Read the full abstract...
Background: 

Neonatal sepsis is a major cause of morbidity and mortality. It is the third leading cause of neonatal mortality globally constituting 13% of overall neonatal mortality. Despite the high burden of neonatal sepsis, high-quality evidence in diagnosis and treatment is scarce. Possibly due to the diagnostic challenges of sepsis and the relative immunosuppression of the newborn, many neonates receive antibiotics for suspected sepsis. Antibiotics have become the most used therapeutics in neonatal intensive care units. The last Cochrane Review was updated in 2004. Given the clinical importance, an updated systematic review assessing the effects of different antibiotic regimens for early-onset neonatal sepsis is needed.

Objectives: 

To assess the beneficial and harmful effects of different antibiotic regimens for early-onset neonatal sepsis.

Search strategy: 

We searched the following electronic databases: CENTRAL (2020, Issue 8); Ovid MEDLINE; Embase Ovid; CINAHL; LILACS; Science Citation Index EXPANDED and Conference Proceedings Citation Index – Science on 12 March 2021. We searched clinical trials databases and the reference lists of retrieved articles for randomised controlled trials (RCTs) and quasi-RCTs.

Selection criteria: 

We included RCTs comparing different antibiotic regimens for early-onset neonatal sepsis. We included participants from birth to 72 hours of life at randomisation.

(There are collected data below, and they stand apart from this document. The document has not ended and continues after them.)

(** A run against the serving runtime: the two frames named alike are
    written to two different files, the second under the first free
    numbered name, and the run completes. *)
Example main_two_logins :
  let o := @main serving SHIPPED_CONFIG 5 (@mkWorld serving tt []) in
  completion o = Normal tt /\
  @fs serving (world o) =
    [lit "./exported-projects/planteria/screen-Log-in-1.png";
     lit "./exported-projects/planteria/screen-Log-in.png"] /\
  existsb of_downloadImage (events o) = true.
Proof. vm_compute. repeat split; reflexivity. Qed.

(** Offline, the document cannot be fetched and the run ends by
    [process.exit(1)] after the request and one console error. *)
Example main_offline :
  let o := @main offline SHIPPED_CONFIG 5 (@mkWorld offline tt []) in
  completion o = Exit 1 /\ List.length (events o) = 2.
Proof. vm_compute. split; reflexivity. Qed.

(** * Further properties of the code *)

(** ** Tree Filter *)

(** X1. The records of a forest made of two forests are the records of
    the first followed by the records of the second. *)
Theorem extractScreenNodes_app (CONFIG : Config) (nodes1 nodes2 : list Node) :
  extractScreenNodes CONFIG (nodes1 ++ nodes2) =
  extractScreenNodes CONFIG nodes1 ++ extractScreenNodes CONFIG nodes2.
Proof.
  rewrite !extractScreenNodes_kept. unfold document_order.
  rewrite flat_map_app. apply kept_app.
Qed.

(** X2. [traverse] only pushes: whatever [screenNodes] holds when a
    node is visited is still there afterwards, in place, followed by
    what the node alone contributes. *)
Theorem traverse_only_pushes (CONFIG : Config) (node : Node) (screenNodes : list Screen.t) :
  traverse CONFIG node screenNodes = screenNodes ++ extractScreenNodes CONFIG [node].
Proof.
  rewrite traverse_preorder, extractScreenNodes_kept.
  unfold document_order. simpl. rewrite app_nil_r. reflexivity.
Qed.

Lemma filter_map_commute {A B : Type} (p : B -> bool) (f : A -> B) (l : list A) :
  filter p (map f l) = map f (filter (fun a => p (f a)) l).
Proof.
  induction l as [|a l IH]; simpl; [reflexivity|].
  destruct (p (f a)); simpl; rewrite IH; reflexivity.
Qed.

Lemma filter_twice {A : Type} (p q : A -> bool) (l : list A) :
  filter p (filter q l) = filter (fun a => q a && p a) l.
Proof.
  induction l as [|a l IH]; simpl; [reflexivity|].
  destruct (q a); simpl; [destruct (p a)|]; rewrite IH; reflexivity.
Qed.

(** X3. Configuring target dimensions only removes records: the output
    under a filter is the output without filter, restricted to the
    records whose box has the target's width and height. *)
Theorem extractScreenNodes_filter_refines (CONFIG : Config) (target : Dimensions)
    (nodes : list Node) :
  CONFIG.(targetDimensions) = Some target ->
  extractScreenNodes CONFIG nodes =
  filter (fits target) (extractScreenNodes (without_filter CONFIG) nodes).
Proof.
  intros Htarget. rewrite !extractScreenNodes_kept. unfold kept.
  rewrite filter_map_commute, filter_twice. f_equal.
  apply filter_ext. intros n.
  unfold selected, fits, without_filter. simpl. rewrite Htarget.
  destruct (type n === lit "FRAME"); reflexivity.
Qed.

Lemma extractScreenNodes_filter_refines_witness :
  targetDimensions SHIPPED_CONFIG =
    Some {| width := SCREEN_WIDTH; height := SCREEN_HEIGHT |} /\
  extractScreenNodes SHIPPED_CONFIG sample_document =
  filter (fits {| width := SCREEN_WIDTH; height := SCREEN_HEIGHT |})
         (extractScreenNodes (without_filter SHIPPED_CONFIG) sample_document).
Proof.
  split; [reflexivity|].
  apply (extractScreenNodes_filter_refines SHIPPED_CONFIG
           {| width := SCREEN_WIDTH; height := SCREEN_HEIGHT |} sample_document).
  reflexivity.
Defined.

(** ** Sanitizer *)

Lemma clean_app (a b : JsString) : clean a -> clean b -> clean (a ++ b).
Proof.
  intros Ha Hb c Hc. apply in_app_or in Hc. destruct Hc; auto.
Qed.

Lemma clean_sanitizeFileName (name : JsString) : clean (sanitizeFileName name).
Proof.
  rewrite sanitizeFileName_map. intros c Hc.
  apply in_map_iff in Hc. destruct Hc as [c0 [<- _]].
  unfold sanitized_unit.
  destruct (in_class invalid_characters c0) eqn:E;
    [apply hyphen_not_reserved | exact E].
Qed.

(** X4. The result of [sanitizeFileName] holds none of the ten reserved
    characters, whatever the name. *)
Theorem sanitizeFileName_clean (name : JsString) :
  forall c, In c (sanitizeFileName name) -> In c invalid_characters -> False.
Proof.
  intros c Hc Hreserved.
  pose proof (clean_sanitizeFileName name c Hc) as Hclean.
  unfold in_class in Hclean.
  assert (Hex : existsb (N.eqb c) invalid_characters = true).
  { apply existsb_exists. exists c. split; [exact Hreserved | apply N.eqb_refl]. }
  congruence.
Qed.

Lemma sanitizeFileName_clean_witness :
  In 45%N (sanitizeFileName (lit "a/b")) /\ ~ In 45%N invalid_characters.
Proof.
  assert (Hin : In 45%N (sanitizeFileName (lit "a/b"))).
  { right; left; reflexivity. }
  split; [exact Hin|].
  exact (sanitizeFileName_clean (lit "a/b") 45%N Hin).
Defined.

(** X5. The file name [main] builds from a sanitized name holds no
    reserved character, hence no path separator, as long as the numbers
    it may append print without one. *)
Theorem fileNameOf_clean {RT : Runtime} (CONFIG : Config) (node : Screen.t)
    (name : JsString) :
  (CONFIG.(includeDimensions) = true -> forall x, clean (Number_toString x)) ->
  clean (fileNameOf CONFIG node (sanitizeFileName name)).
Proof.
  intros Hnum. unfold fileNameOf.
  assert (Hlit : forall s, forallb (fun c => negb (in_class invalid_characters c)) (lit s) = true ->
                           clean (lit s)).
  { intros s Hs c Hc. rewrite forallb_forall in Hs.
    apply Hs in Hc. destruct (in_class invalid_characters c); [discriminate | reflexivity]. }
  assert (Hbase : clean (lit "screen-" ++ sanitizeFileName name)).
  { apply clean_app; [apply Hlit; reflexivity | apply clean_sanitizeFileName]. }
  destruct (includeDimensions CONFIG) eqn:E; [|exact Hbase].
  destruct (Screen.absoluteBoundingBox node) as [box|]; [|exact Hbase].
  specialize (Hnum eq_refl).
  apply clean_app; [exact Hbase|].
  apply clean_app; [apply Hlit; reflexivity|].
  apply clean_app; [apply Hnum|].
  apply clean_app; [apply Hlit; reflexivity | apply Hnum].
Qed.

(** Decimal digits are not reserved. *)
Lemma clean_decimal (k : N) : clean (decimal k).
Proof.
  unfold decimal. generalize (N.to_uint k). intros d.
  induction d as [|d IH|d IH|d IH|d IH|d IH|d IH|d IH|d IH|d IH|d IH];
    intros c Hc; simpl in Hc; try contradiction;
    (destruct Hc as [<-|Hc]; [reflexivity | apply IH, Hc]).
Qed.

Lemma clean_whole_toString (x : float) : clean (whole_toString x).
Proof.
  assert (Hlit : forall s, forallb (fun c => negb (in_class invalid_characters c)) (lit s) = true ->
                           clean (lit s)).
  { intros s Hs c Hc. rewrite forallb_forall in Hs.
    apply Hs in Hc. destruct (in_class invalid_characters c); [discriminate | reflexivity]. }
  assert (Hnil : clean []) by (intros c []).
  assert (Hsign : forall s : bool, clean (if s then lit "-" else [])).
  { intros [|]; [apply Hlit; reflexivity | exact Hnil]. }
  unfold whole_toString.
  destruct (Prim2SF x) as [s|s| |s m e].
  - apply Hlit; reflexivity.
  - apply clean_app; [apply Hsign | apply Hlit; reflexivity].
  - apply Hlit; reflexivity.
  - cbv zeta.
    destruct (0 <=? e)%Z;
      [|destruct (N.pos m mod 2 ^ Z.to_N (- e) =? 0)%N];
      try (apply clean_app; [apply Hsign | apply clean_decimal]).
    apply Hlit; reflexivity.
Qed.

Data collection and analysis: 

Three review authors independently assessed studies for inclusion, extracted data, and assessed risk of bias. We used the GRADE approach to assess the certainty of evidence. Our primary outcome was all-cause mortality, and our secondary outcomes were: serious adverse events, respiratory support, circulatory support, nephrotoxicity, neurological developmental impairment, necrotising enterocolitis, and ototoxicity. Our primary time point of interest was at maximum follow-up.

Main results: 

We included five RCTs (865 participants). All trials were at high risk of bias. The certainty of the evidence according to GRADE was very low. The included trials assessed five different comparisons of antibiotics.

We did not conduct any meta-analyses due to lack of relevant data.

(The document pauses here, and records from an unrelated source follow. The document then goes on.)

Lemma callTarget_halts (w : World) (g : Globals) (rest : list string)
    (t : list Event) (st : Status) :
  callTarget w g rest = (t, Halt st) -> st = Exited 1 \/ st = Exited 2.
Proof.
  unfold callTarget, connectBridge, connectAddress, when.
  destruct (negb (Z.eqb (Strings.len (bridge g)) 0)).
  - destruct (NewBridge w (bridge g)); simpl; intro H; inversion H; auto.
  - destruct (String.eqb (Flag.Arg rest 0) "").
    + simpl. intro H. inversion H. auto.
    + rewrite bind_ret_l.
      destruct (splitTarget (Flag.Arg rest 0)) as [[address methodName] |].
      * destruct (NewConnection w address); simpl; intro H; inversion H; auto.
      * simpl. intro H. inversion H. auto.
Qed.

Lemma quiet_no_send (t : list Event) : Forall quiet t -> Forall no_send t.
Proof. apply Forall_impl. intros e [H _]. exact H. Qed.

(** C2, as the code has it. In the call flow (lines 66-155), a non-empty
    parameter string the JSON library rejects is never sent: no request goes
    over any connection and the flow ends with exit code 1 or 2.  The
    connection is established first; once it is, the flow ends with the
    parse diagnostic and exit code 2. *)
Theorem malformed_parameters_never_sent (w : World) (g : Globals)
    (oneway : bool) (rest : list string) (e : error) :
  Flag.Arg rest 1 <> "" ->
  json_Unmarshal_raw w (Flag.Arg rest 1) = Err e ->
  Forall no_send (trace (varlinkCall_body w g oneway rest))
  /\ (status (varlinkCall_body w g oneway rest) = Exited 1
      \/ status (varlinkCall_body w g oneway rest) = Exited 2)
  /\ (forall t1 tgt,
        callTarget w g rest = (t1, Ret tgt) ->
        varlinkCall_body w g oneway rest =
        ((t1 ++ [EvStderr (errorBoldRed g ++ " ");
                 EvStderr ("Cannot parse parameters: " ++ e ++ nl)])%list,
         Halt (Exited 2))).
Proof.
  intros Hne Herr.
  assert (Hp : callParameters w g (Flag.Arg rest 1) =
               ([EvStderr (errorBoldRed g ++ " ");
                 EvStderr ("Cannot parse parameters: " ++ e ++ nl)], Halt (Exited 2))).
  { destruct (callParameters_cases w g (Flag.Arg rest 1))
      as [[E _] | [[_ [raw [E _]]] | [_ [e' [E1 E2]]]]].
    - contradiction.
    - rewrite E in Herr. discriminate Herr.
    - rewrite E1 in Herr. inversion Herr. subst e'. exact E2. }
  rewrite varlinkCall_body_unfold, Hp.
  pose proof (callTarget_quiet w g rest) as Q1.
  destruct (callTarget w g rest) as [t1 [tgt | st]] eqn:Et.
  - split; [| split].
    + unfold trace in *. simpl in *. apply Forall_app. split.
      * apply quiet_no_send. exact Q1.
      * repeat constructor.
    + right. reflexivity.
    + intros t1' tgt' H. inversion H. subst. reflexivity.
  - split; [| split].
    + apply quiet_no_send. exact Q1.
    + unfold status. simpl. exact (callTarget_halts w g rest t1 st Et).
    + intros t1' tgt' H. discriminate H.
Qed.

Of the five included trials one trial compared ampicillin plus gentamicin with benzylpenicillin plus gentamicin; one trial compared piperacillin plus tazobactam with amikacin; one trial compared ticarcillin plus clavulanic acid with piperacillin plus gentamicin; one trial compared piperacillin with ampicillin plus amikacin; and one trial compared ceftazidime with benzylpenicillin plus gentamicin.

None of the five comparisons found any evidence of a difference when assessing all-cause mortality, serious adverse events, circulatory support, nephrotoxicity, neurological developmental impairment, or necrotising enterocolitis; however, none of the trials were near an information size that could contribute significantly to the evidence of the comparative benefits and risks of any particular antibiotic regimen.

None of the trials assessed respiratory support or ototoxicity.

The benefits and harms of different antibiotic regimens remain unclear due to the lack of well-powered trials and the high risk of systematic errors.